# droneing noise from the front??????



## paulliver (Nov 21, 2007)

it started last week noticed a droneing noise coming from the front ,as soon as u reach about 30mph it starts, and gets louder
any ideas i thought it was the tyres at first so i checked the tyre pressures all ok???now im thinking wheel bearing or front diff ????do they have one???or anything else???dont go off road and its done 27000 miles
cheers paul


----------



## aussietrail (Sep 24, 2004)

Could be the wheel bearings. It's easy to check that yourself. Jack-up the car and grab the wheel from the top and bottom and see if there is any movement in the wheel when you do that.


----------



## paulliver (Nov 21, 2007)

will try it tomoz what if its not that????


----------



## Xtrailguy (Mar 9, 2006)

I'm thinking wheel bearing as well.
Does the noise get louder or softer while making a long turn on the highway?


----------



## paulliver (Nov 21, 2007)

Xtrailguy said:


> I'm thinking wheel bearing as well.
> Does the noise get louder or softer while making a long turn on the highway?

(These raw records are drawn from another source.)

Example normalized_example_ids :
  rr_ID <$> normalized_example = ["r1"; "r2"; "r3"; "r4"]
  ∧ (rr_ID <$> (match chooseRule normalized_example "app.example.com" "/api/v1/x" with
                | inr r => Some r | inl _ => None end)) = Some "r3"
  ∧ (rr_ID <$> (match chooseRule normalized_example "b.example.com" "/api/v1/x" with
                | inr r => Some r | inl _ => None end)) = Some "r2".
Proof. by vm_compute. Qed.
End RouteProofs.
(** ** The phases of a target *)

Definition ChallengeWithCredentialExpiry (c : RotationCoordinator) (s : S) (ctxErr : option err) (now : Time)
    (connectorID sessionID : string) (processGeneration : Z) (oldIdentityKeyID oldIdentityKeyThumbprint nonce : string)
    (issuedAt expiresAt overlapUntil credentialValidUntil : Time)
    : RotationCoordinator * S * (err + CredentialRotationChallenge) :=
  match ctxErr with
  | Some e => (c, s, inl (canceled e))
  | None =>
      if negb (c_started c) then (c, s, inl ErrInvalidInput)
      else match c_targets c !! connectorID with
      | None => (c, s, inl identityMismatch)
      | Some state =>
          if (ts_state state != RotationTargetPending)
             && ((ts_state state != RotationTargetChallenged) || IsZero (ch_ExpiresAt (ts_challenge state))
                 || After (ch_ExpiresAt (ts_challenge state)) now)
          then (c, s, inl (codeError CodeSessionConflict ReasonStaleGeneration true None))
          else
            let target := ts_target state in
            let challenge := mkChallenge (p_AccountID (c_plan c)) (p_TunnelID (c_plan c))
              (p_OperationID (c_plan c)) connectorID (t_HostID target) sessionID processGeneration
              (p_TargetSetHash (c_plan c)) target (t_OldCredentialGeneration target)
              (t_NewCredentialGeneration target) oldIdentityKeyID oldIdentityKeyThumbprint nonce issuedAt
              expiresAt overlapUntil credentialValidUntil in
            match Challenge_Validate challenge now with
            | Some e => (c, s, inl e)
            | None =>
                match match AuthorizeCredentialRotationSession store with
                      | Some authorize => authorize s challenge
                      | None => None
                      end with
                | Some e => (c, s, inl e)
                | None =>
                    match RecordCredentialRotationChallenge store s challenge with
                    | (s, Some e) => (c, s, inl (rotationFailed (Some e)))
                    | (s, None) =>
                        (set_target connectorID (state <| ts_challenge := challenge |>
                           <| ts_state := RotationTargetChallenged |>) c, s, inr challenge)
                    end
                end
            end
      end
  end.

Definition Challenge (c : RotationCoordinator) (s : S) (ctxErr : option err) (now : Time)
    (connectorID sessionID : string) (processGeneration : Z) (oldIdentityKeyID oldIdentityKeyThumbprint nonce : string)
    (issuedAt expiresAt overlapUntil : Time) : RotationCoordinator * S * (err + CredentialRotationChallenge) :=
  ChallengeWithCredentialExpiry c s ctxErr now connectorID sessionID processGeneration oldIdentityKeyID
    oldIdentityKeyThumbprint nonce issuedAt expiresAt overlapUntil (overlapUntil + 365 * 24 * Hour).

(** The target failed because the store refused a record. *)
Definition store_failed (state : rotationTargetState) : rotationTargetState :=
  state <| ts_state := RotationTargetFailed |> <| ts_code := CodeCredentialRotationFailed |>.

Definition install_for (c : RotationCoordinator) (challenge : CredentialRotationChallenge)
    (proof : CredentialRotationProof) : CredentialRotationInstall :=
  mkInstall (p_AccountID (c_plan c)) (p_TunnelID (c_plan c)) (p_OperationID (c_plan c)) (pr_ConnectorID proof)
    (pr_HostID proof) (pr_SessionID proof) (pr_ProcessGeneration proof) (p_TargetSetHash (c_plan c))
    (pr_OldCredentialGeneration proof) (pr_NewCredentialGeneration proof) (pr_NewIdentityKeyID proof)
    (pr_NewIdentityKeyThumbprint proof) (pr_NewPublicKey proof) (pr_NewCredentialReference proof)
    (pr_ChallengeNonce proof) (ch_OverlapUntil challenge) (pr_NewCredentialValidUntil proof)
    (u64 (pr_ProcessGeneration proof + 1)).

Definition AcceptProof (c : RotationCoordinator) (s : S) (ctxErr : option err) (now : Time)
    (proof : CredentialRotationProof)
    : RotationCoordinator * S * (err + CredentialRotationInstall * CredentialRotationAck) :=
  match ctxErr with
  | Some e => (c, s, inl (canceled e))
  | None =>
      match Proof_Validate proof now with
      | Some e => (c, s, inl e)
      | None =>
          match c_targets c !! pr_ConnectorID proof with
          | None => (c, s, inl staleGeneration)
          | Some state =>
              if ts_state state != RotationTargetChallenged then (c, s, inl staleGeneration)
              else
                let challenge := ts_challenge state in
                if negb (rotationProofMatchesChallenge proof challenge (ts_target state))
                then (c, s, inl identityMismatch)
                else match VerifyCredentialRotationProofAt proof verifyOld now with
                | Some e => (c, s, inl e)
                | None =>
                    let install := install_for c challenge proof in
                    match Install_Validate install now with
                    | Some e => (c, s, inl e)
                    | None =>
                        match RecordCredentialRotationProof store s challenge proof install with
                        | (s, Some e) => (set_target (pr_ConnectorID proof) (store_failed state) c, s,
                                          inl (rotationFailed (Some e)))
                        | (s, None) =>
                            (set_target (pr_ConnectorID proof) (state <| ts_proof := proof |>
                               <| ts_install := install |> <| ts_state := RotationTargetInstalled |>) c, s,
                             inr (install, rotationAckForInstall install))
                        end
                    end
                end
          end
      end
  end.
(* ===== verification/RotationGuarantees.v ===== *)
(** * Credential rotation: guarantees *)
From S2P Require Import Prelude Go Strings Protocol Messages RotationMessages Rotation RotationProofs.

Module RotationGuarantees.
Import RotationMessages Rotation RotationProofs.

(** ** Targets as they are stored *)

(** The durable form of a target's state. *)
Definition resume_of (t : rotationTargetState) : RotationResumeTarget :=
  mkResumeTarget (ts_target t) (ts_state t) (ts_code t) (ch_OverlapUntil (ts_challenge t))
    (ch_NewCredentialValidUntil (ts_challenge t)) (ts_challenge t) (ts_proof t) (ts_install t)
    (ts_ready t) (ts_revoke t).

Definition has_challenge (t : rotationTargetState) : Prop := ch_SessionID (ts_challenge t) ≠ "".
Definition has_install (t : rotationTargetState) : Prop := in_SessionID (ts_install t) ≠ "".
Definition has_ready (t : rotationTargetState) : Prop := rd_SessionID (ts_ready t) ≠ "".
Definition has_revoke (t : rotationTargetState) : Prop := rv_SessionID (ts_revoke t) ≠ "".

Section Guarantees.
Context `{RotationLib}.

Record target_ok (plan : RotationPlan) (t : rotationTargetState) : Prop := {
  ok_target : RotationTarget_Validate (ts_target t) = None;
  ok_plan : plan_Target plan (t_ConnectorID (ts_target t)) = Some (ts_target t);
  ok_known : validRotationTargetState (ts_state t) = true;
  ok_code : if decide (ts_state t = RotationTargetFailed)
            then ts_code t ≠ "" ∧ validCode (ts_code t) = true else ts_code t = "";
  ok_nothing : ¬ has_challenge t → ts_challenge t = zeroChallenge;
  ok_challenge : has_challenge t → resume_challenge_ok plan (resume_of t) = true;
  ok_install : has_install t → has_challenge t ∧ resume_install_ok plan (resume_of t) = true;
  ok_ready : has_ready t → has_install t ∧ resume_ready_ok plan (resume_of t) = true;
  ok_revoke : has_revoke t → has_ready t ∧ resume_revoke_ok plan (resume_of t) = true;
  ok_phase : resume_phase_ok (resume_of t) = true
}.

Lemma present (P : Prop) `{Decision P} : negb (bool_decide P) = true ↔ ¬ P.
Proof. by rewrite negb_true_iff, bool_decide_eq_false. Qed.

Lemma resume_challenge_times plan t :
  resume_challenge_ok plan (resume_of t) = true →
  IsZero (ch_OverlapUntil (ts_challenge t)) = false ∧ IsZero (ch_NewCredentialValidUntil (ts_challenge t)) = false
  ∧ After (ch_NewCredentialValidUntil (ts_challenge t)) (ch_OverlapUntil (ts_challenge t)) = true.
Proof.
  unfold resume_challenge_ok. rewrite !andb_true_iff. intros [[[[[[[Hv _] _] _] _] _] _] _].
  apply negb_true_iff, failed_false in Hv. by apply (Challenge_times _ 0).
Qed.

(** A well-formed target passes the check of [Resume]. *)
Lemma target_ok_resumes plan t :
  target_ok plan t → validateRotationResumeTarget plan (resume_of t) = None.
Proof.
  intros []. unfold validateRotationResumeTarget. cbn [resume_of r_Target r_State r_Code r_OverlapUntil
    r_NewCredentialValidUntil r_Challenge r_Install r_Ready r_Revoke].
  rewrite ok_target0, ok_plan0, (bool_decide_eq_true_2 (Some (ts_target t) = _)), ok_known0 by done. cbn [negb].
  assert ((ts_state t == RotationTargetFailed) && ((ts_code t == "") || negb (validCode (ts_code t))) = false) as ->.
  { case_bool_decide; [|done]. rewrite decide_True in ok_code0 by done. destruct ok_code0 as [? ->].
    by rewrite bool_decide_eq_false_2. }
  assert ((ts_state t != RotationTargetFailed) && (ts_code t != "") = false) as ->.
  { case_bool_decide; [done|]. rewrite decide_False in ok_code0 by done. by rewrite ok_code0. }
  assert (negb (eqb (IsZero (ch_OverlapUntil (ts_challenge t))) (IsZero (ch_NewCredentialValidUntil (ts_challenge t))))
     || negb (IsZero (ch_OverlapUntil (ts_challenge t)))
        && negb (After (ch_NewCredentialValidUntil (ts_challenge t)) (ch_OverlapUntil (ts_challenge t))) = false) as ->.
  { destruct (decide (has_challenge t)) as [Hc|Hc].
    - destruct (resume_challenge_times plan t (ok_challenge0 Hc)) as (-> & -> & ->). done.
    - by rewrite (ok_nothing0 Hc). }
  unfold has_challenge, has_install, has_ready, has_revoke in *.
  destruct (decide (ch_SessionID (ts_challenge t) = "")) as [Ec|Ec];
  destruct (decide (in_SessionID (ts_install t) = "")) as [Ei|Ei];
  destruct (decide (rd_SessionID (ts_ready t) = "")) as [Er|Er];
  destruct (decide (rv_SessionID (ts_revoke t) = "")) as [Ev|Ev]; try (exfalso; tauto).
  all: rewrite ?(bool_decide_eq_true_2 _ Ec), ?(bool_decide_eq_false_2 _ Ec), ?(bool_decide_eq_true_2 _ Ei),
    ?(bool_decide_eq_false_2 _ Ei), ?(bool_decide_eq_true_2 _ Er), ?(bool_decide_eq_false_2 _ Er),
    ?(bool_decide_eq_true_2 _ Ev), ?(bool_decide_eq_false_2 _ Ev).
  all: rewrite ok_phase0.
  all: try (destruct (ok_install0 Ei) as [_ ->]); try (destruct (ok_ready0 Er) as [_ ->]);
    try (destruct (ok_revoke0 Ev) as [_ ->]); try rewrite (ok_challenge0 Ec).
  all: done.
Qed.

(** What the phase says about the records. *)
Lemma phase_records plan t :
  target_ok plan t →
  match ts_state t with
  | RotationTargetPending => ¬ has_challenge t ∧ ¬ has_install t ∧ ¬ has_ready t ∧ ¬ has_revoke t
  | RotationTargetChallenged => has_challenge t ∧ ¬ has_install t ∧ ¬ has_ready t ∧ ¬ has_revoke t
  | RotationTargetInstalled => has_install t ∧ ¬ has_ready t ∧ ¬ has_revoke t
  | RotationTargetReady => has_ready t ∧ ¬ has_revoke t
  | RotationTargetRevoking | RotationTargetRevoked => has_revoke t
  | _ => True
  end.
Proof.
  intros []. unfold resume_phase_ok, resume_of in ok_phase0. cbn in ok_phase0.
  unfold has_challenge, has_install, has_ready, has_revoke in *.
  destruct (ts_state t); try done; rewrite ?andb_true_iff, ?negb_orb, ?andb_true_iff, ?negb_involutive, ?negb_true_iff,
    ?bool_decide_eq_true, ?bool_decide_eq_false in ok_phase0; try tauto; try done.
Qed.

Definition keyed (c : RotationCoordinator) : Prop :=
  ∀ id t, c_targets c !! id = Some t → t_ConnectorID (ts_target t) = id.

Ltac and_bools := rewrite ?andb_true_iff in *; repeat match goal with H : _ ∧ _ |- _ => destruct H end.
Lemma scan_exp_spec l e rest :
  scan_exp l = Some (e, rest) →
  l = e ++ rest ∧ match e with [] => True | c :: _ => c = 101 ∨ c = 69 end
  ∧ ∀ rest', ends rest' → scan_exp (e ++ rest') = Some (e, rest').
Proof.
  assert (∀ rest', ends rest' → match rest' with [] => True | c :: _ => digit c = false end) as Hend.
  { intros [|c r] He; [done|]. by apply ends_cons in He as [? _]. }
  assert (∀ rest', ends rest' → scan_exp rest' = Some ([], rest')) as Hnil.
  { intros [|c' rest'] Hr; [done|]. unfold scan_exp. apply ends_cons in Hr as (_ & _ & H1 & H2).
    apply Z.eqb_neq in H1, H2. by rewrite H1, H2. }
  destruct l as [|c l]; cbn [scan_exp].
  { intros [= <- <-]. split_and!; [done..|]. apply Hnil. }
  destruct ((c =? 101) || (c =? 69)) eqn:E; [|intros [= <- <-]; split_and!; [done..|apply Hnil]].
  assert (c = 101 ∨ c = 69) as Hc by (apply orb_true_iff in E as [?|?]; bools; auto).
  destruct l as [|s l]; [done|]. destruct ((s =? 43) || (s =? 45)) eqn:Es.
  - intros (ds & -> & -> & _ & Hk)%some_digits_spec. split_and!; [done..|]. intros rest' Hr. cbn.
    rewrite E, Es. apply Hk, Hend, Hr.
  - intros (ds & -> & El & Hne & Hk)%some_digits_spec. split_and!; [by rewrite El|done|]. intros rest' Hr. cbn.
    rewrite E. destruct ds as [|s' ds]; [done|]. injection El as -> _. cbn [app]. rewrite Es. apply Hk, Hend, Hr.
Qed.

Lemma scan_unsigned_spec l n rest :
  scan_unsigned l = Some (n, rest) →
  l = n ++ rest ∧ n ≠ [] ∧ ∀ rest', ends rest' → scan_unsigned (n ++ rest') = Some (n, rest').
Proof.
  unfold scan_unsigned. destruct (scan_int l) as [[i l1]|] eqn:Ei; cbn; [|done].
  destruct (scan_frac l1) as [[f l2]|] eqn:Ef; cbn; [|done].
  destruct (scan_exp l2) as [[e l3]|] eqn:Ee; cbn; [|done]. intros [= <- <-].
  apply scan_int_spec in Ei as (-> & Hi & Ki). apply scan_exp_spec in Ee as (-> & He & Ke).
  apply scan_frac_spec in Ef as (-> & Hf & Kf). rewrite <- !app_assoc. split_and!; [done|by destruct i|].
  intros rest' Hr. rewrite <- !app_assoc.
  assert (match e ++ rest' with [] => True | c :: _ => digit c = false ∧ c ≠ 46 end) as H1.
  { destruct e as [|c e]; cbn; [|destruct He as [->| ->]; done].
    destruct rest'; [done|]. apply ends_cons in Hr. naive_solver. }
  rewrite Ki; cbn.
  - rewrite Kf by done. cbn. by rewrite Ke.
  - destruct f as [|c f]; cbn; [by destruct (e ++ rest'); naive_solver|by subst].
Qed.

Lemma scan_number_spec l n rest :
  scan_number l = Some (n, rest) → l = n ++ rest ∧ n ≠ [] ∧ scans scan_number n.
Proof.
  destruct l as [|c l]; [done|]. unfold scan_number. destruct (c =? 45) eqn:E.
  - destruct (scan_unsigned l) as [[m r]|] eqn:Eu; cbn; [|done]. intros [= <- <-].
    apply scan_unsigned_spec in Eu as (-> & _ & Hk). split_and!; [done..|]. constructor. intros rest' Hr. cbn.
    rewrite E. by rewrite Hk.
  - intros Eu. pose proof (scan_unsigned_spec _ _ _ Eu) as (El & Hne & Hk). split_and!; [done..|].
    constructor. intros rest' Hr. destruct n as [|c' n]; [done|]. injection El as <- _. cbn [app].
    rewrite E. by apply (Hk rest').
Qed.

(** A number starts with a sign or a digit. *)
Lemma scan_number_head c l n rest : scan_number (c :: l) = Some (n, rest) → (c =? 45) || digit c = true.
Proof.
  unfold scan_number. destruct (c =? 45) eqn:E; [done|]. unfold scan_unsigned, scan_int.
  destruct (c =? 48) eqn:E0; [bools; by subst|]. by destruct (digit c).
Qed.

(** ** Strings *)

(** How [Marshal] writes one rune of a well-formed string. *)
Definition quote_rune (r : Z) : text :=
  if r <? 128 then (if html_safe r then [r] else escape r)
  else if (r =? 8232) || (r =? 8233) then ascii "\u202" ++ [hexdigit (r mod 16)]
  else EncodeRune r.

Lemma EncodeRune_ascii r : 0 ≤ r < 128 → EncodeRune r = [r].
Proof.
  intros Hr. unfold EncodeRune. rewrite (proj2 (ValidRune_spec r)) by (unfold MaxRune; lia).
  by rewrite (proj2 (Z.ltb_lt r 128)) by lia.
Qed.

Lemma EncodeRune_head r :
  ValidRune r = true → 128 ≤ r → ∃ c l, EncodeRune r = c :: l ∧ 128 ≤ c < 256.
Proof.
  intros Hv Hr. pose proof (EncodeRune_bytes r) as Hb. unfold EncodeRune in *. rewrite Hv in *.
  apply ValidRune_spec in Hv as [Hv _]. unfold MaxRune in Hv.
  rewrite (proj2 (Z.ltb_ge r 128)) in * by lia.
  assert (0 ≤ r / 64 ∧ 0 ≤ r / 4096 ∧ 0 ≤ r / 262144) as (? & ? & ?)
    by (split_and!; apply Z.div_pos; lia).
  destruct (r <? 2048) eqn:?; [|destruct (r <? 65536) eqn:?]; eexists _, _; (split; [reflexivity|]);
    inversion Hb as [|? ? Hc]; unfold is_byte in Hc; lia.
Qed.

Lemma drop_encoded r rest : drop (length (EncodeRune r)) (EncodeRune r ++ rest) = rest.
Proof. by rewrite drop_app_length. Qed.

Lemma quote_chars_runes rs fuel :
  Forall (λ r, ValidRune r = true) rs → (length (runes_text rs) ≤ fuel)%nat →
  quote_chars fuel (runes_text rs) = rs ≫= quote_rune.
Proof.
  intros Hv. revert fuel. induction Hv as [|r rs Hr Hrs IH]; intros fuel Hf; [by destruct fuel|].
  change (runes_text (r :: rs)) with (EncodeRune r ++ runes_text rs) in *. rewrite length_app in Hf.
  pose proof (EncodeRune_nonempty r) as Hne.
  assert (0 < length (EncodeRune r))%nat by (destruct (EncodeRune r); cbn; [done|lia]).
  destruct fuel as [|fuel]; [lia|]. cbn [mbind list_bind]. unfold quote_rune at 1.
  destruct (r <? 128) eqn:E; bools.
  - pose proof (proj1 (ValidRune_spec r) Hr) as [? _]. rewrite EncodeRune_ascii in * by lia. cbn [app quote_chars].
    rewrite (proj2 (Z.ltb_lt r 128)) by lia. rewrite IH; [done|]. cbn in Hf. lia.
  - destruct (EncodeRune_head r Hr E) as (c & l & Ec & Hc).
    pose proof (DecodeRune_EncodeRune r (runes_text rs) Hr) as Hd. rewrite Ec in *. cbn [app quote_chars] in *.
    rewrite (proj2 (Z.ltb_ge c 128)) by lia. rewrite Hd.
    assert ((r =? RuneError) && (length (c :: l) =? 1)%nat = false) as ->.
    { destruct (r =? RuneError) eqn:Er; [|done]. bools. subst r. by injection Ec as <- <-. }
    assert (drop (length (c :: l)) (c :: l ++ runes_text rs) = runes_text rs) as ->.
    { change (c :: l ++ runes_text rs) with ((c :: l) ++ runes_text rs). apply drop_app_length. }
    assert (take (length (c :: l)) (c :: l ++ runes_text rs) = c :: l) as ->.
    { change (c :: l ++ runes_text rs) with ((c :: l) ++ runes_text rs). apply take_app_length. }
    rewrite IH by (cbn in *; lia). done.
Qed.

Lemma hex_value_hexdigit n : 0 ≤ n < 16 → hex_value (hexdigit n) = Some n.
Proof.
  intros Hn. unfold hexdigit. destruct (n <? 10) eqn:E; bools; unfold hex_value, digit.
  - rewrite within_true by lia. f_equal. lia.
  - rewrite within_false, within_true by lia. f_equal. lia.
Qed.

(** One written rune is read back. *)
Lemma scan_quote_rune r fuel rest :
  ValidRune r = true →
  scan_chars (S fuel) (quote_rune r ++ rest) = '(s, l) ← scan_chars fuel rest; Some (EncodeRune r ++ s, l).
Proof.
  intros Hv. pose proof (proj1 (ValidRune_spec r) Hv) as [Hr0 Hr1]. unfold MaxRune in Hr0.
  unfold quote_rune. destruct (r <? 128) eqn:E; bools.
  - rewrite EncodeRune_ascii by lia. destruct (html_safe r) eqn:Es.
    + unfold html_safe in Es. bools. cbn [app scan_chars].
      rewrite (proj2 (Z.eqb_neq r 34)), (proj2 (Z.eqb_neq r 92)), (proj2 (Z.ltb_ge r 32)),
        (proj2 (Z.ltb_lt r 128)) by lia. done.
    + unfold escape. destruct ((r =? 34) || (r =? 92)) eqn:E1.
      { apply orb_true_iff in E1 as [?|?]; bools; by subst r. }
      destruct (r =? 8) eqn:E2; [bools; by subst r|]. destruct (r =? 12) eqn:E3; [bools; by subst r|].
      destruct (r =? 10) eqn:E4; [bools; by subst r|]. destruct (r =? 13) eqn:E5; [bools; by subst r|].
      destruct (r =? 9) eqn:E6; [bools; by subst r|].
      assert (0 ≤ r / 16 < 16 ∧ 0 ≤ r mod 16 < 16) as [Hd Hm].
      { split; [split; [apply Z.div_pos; lia|apply Z.div_lt_upper_bound; lia]|apply Z.mod_pos_bound; lia]. }
      assert (hex4 (48 :: 48 :: hexdigit (r / 16) :: hexdigit (r mod 16) :: rest) = Some (r, rest)) as H4.
      { cbn [hex4]. rewrite !hex_value_hexdigit by done. cbn. f_equal. f_equal. 
        pose proof (Z.div_mod r 16 ltac:(lia)). lia. }
      change (ascii "\u00") with [92; 117; 48; 48]. cbn [app scan_chars]. cbn [Z.eqb Pos.eqb]. rewrite H4.
      unfold unicode_escape, IsSurrogate. rewrite within_false by lia. by rewrite EncodeRune_ascii by lia.
  - destruct ((r =? 8232) || (r =? 8233)) eqn:E1.
    { apply orb_true_iff in E1 as [?|?]; bools; by subst r. }
    destruct (EncodeRune_head r Hv E) as (c & l & Ec & Hc).
    pose proof (DecodeRune_EncodeRune r rest Hv) as Hd. rewrite Ec in *. cbn [app scan_chars] in *.
    rewrite (proj2 (Z.eqb_neq c 34)), (proj2 (Z.eqb_neq c 92)), (proj2 (Z.ltb_ge c 32)),
      (proj2 (Z.ltb_ge c 128)) by lia. rewrite Hd.
    assert (drop (length (c :: l)) (c :: l ++ rest) = rest) as ->.
    { change (c :: l ++ rest) with ((c :: l) ++ rest). apply drop_app_length. }
    by rewrite Ec.
Qed.
(** *** Accepting *)

Definition begin_accept (p : accept_purpose) (ctxErr : option err) (ch : choice) (s : Server) : option Server :=
  match select_permit (e_core (sv_end s)) ctxErr ch with
  | Some (c, None) => Some (upd_end (λ e, start_call (WaitAccept p) (e <| e_core := c |>)) s)
  | Some (c, Some e) =>
      let s := match p with AcceptControl => s <| sv_controlOpening := false |> | AcceptAccess => s end in
      Some (upd_end (λ e', start_call (Returned (inl e)) (e' <| e_core := c |>)) s)
  | None => None
  end.

Definition AcceptControlStream (ctxErr : option err) (ch : choice) (s : Server) : option Server :=
  if nonnil (sv_control s) || sv_controlOpening s
  then Some (upd_end (start_call (Returned (inl ErrStreamLimit))) s)
  else begin_accept AcceptControl ctxErr ch (s <| sv_controlOpening := true |>).

Definition AcceptAccessStream : option err → choice → Server → option Server := begin_accept AcceptAccess.

(** An error of [acceptRaw], as its caller returns it. *)
Definition accept_failed (i : nat) (p : accept_purpose) (e : err) (s : Server) : Server :=
  upd_end (set_call i (Returned (inl e)))
    match p with AcceptControl => s <| sv_controlOpening := false |> | AcceptAccess => s end.

Definition acceptRaw_result (i : nat) (r ctxErr : option err) (s : Server) : option Server :=
  match e_calls (sv_end s) !! i with
  | Some (WaitAccept p) =>
      let '(e, l) := match r with None => new_link (sv_end s) | Some _ => (sv_end s, 0%nat) end in
      let '(c, failure, close) := take_result releasePermit (e_core e) r ctxErr in
      let e := (if close then close_link l e else e) <| e_core := c |> in
      match failure with
      | Some failure => Some (accept_failed i p failure (s <| sv_end := e |>))
      | None =>
          match p with
          | AcceptControl =>
              let '(e, id) := wrapStream l ClearControl None e in Some (s <| sv_end := set_call i (Wrapped id) e |>)
          | AcceptAccess => Some (s <| sv_end := set_call i (Reading l) e |>)
          end
      end
  | _ => None
  end.
(** A stream that passed every check joins the open ones under its request key. *)
Lemma cinv_wrap s i l open :
  cinv s → cl_loop s = LAdmit i → e_calls (cl_end s) !! i = Some (Reading l) → vetted (conf (cl_end s)) open = true →
  request_key open ∉ cl_requests s →
  let '(e, id) := wrapStream l (ReleaseRequest (request_key open)) (Some open) (cl_end s) in
  cinv (s <| cl_requests := {[request_key open]} ∪ cl_requests s |> <| cl_end := set_call i (Returned (inr id)) e |>
          <| cl_loop := LPublish (inr id) |>).
Proof.
  intros [C1 C2 C3 C4 C5 C6 C7] El E Hv Hk. unfold streams in *.
  pose proof (inv_wrap _ i (Reading l) l (ReleaseRequest (request_key open)) (Some open) (length (e_streams (cl_end s)))
                C1 E eq_refl eq_refl (λ _, eq_refl) ltac:(done) Hv) as J.
  unfold wrapStream in *. constructor; unfold streams; cbn; try done.
  - intros st [Hst|Hst%list_elem_of_singleton]%elem_of_app; [by apply C2|]. subst st. cbn.
    apply bool_decide_eq_true. done.
  - intros key. rewrite countb_snoc, C3. cbn. destruct (decide (key = request_key open)) as [->|Hne].
    + rewrite (bool_decide_eq_false_2 (_ ∈ cl_requests s)) by done. rewrite !bool_decide_eq_true_2 by set_solver. done.
    + rewrite (bool_decide_eq_false_2 (key = _)) by done. cbn.
      rewrite (bool_decide_ext (key ∈ {[request_key open]} ∪ cl_requests s) (key ∈ cl_requests s)) by set_solver. lia.
  - intros id. specialize (C5 id). unfold copies in *. rewrite El in C5. cbn in *. rewrite length_app. cbn.
    revert C5. repeat case_bool_decide; cbn; lia.
  - rewrite C7, El. done.
Qed.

gets a bit louder the faster it goes,its booked in for a two year service so they will have to sort it out, aswell as the rattling noise from the engine when started from cold untill it warms up,been told its a faulty injector we will see
cheers paul


----------



## island2 (Jun 20, 2008)

is it expensive to get the wheel bearings done,because i think i have the same problem.


----------



## Xtrailguy (Mar 9, 2006)

Rear bearings cost around $120 for the bearing (if you get it at Nissan), plus labour charges.


----------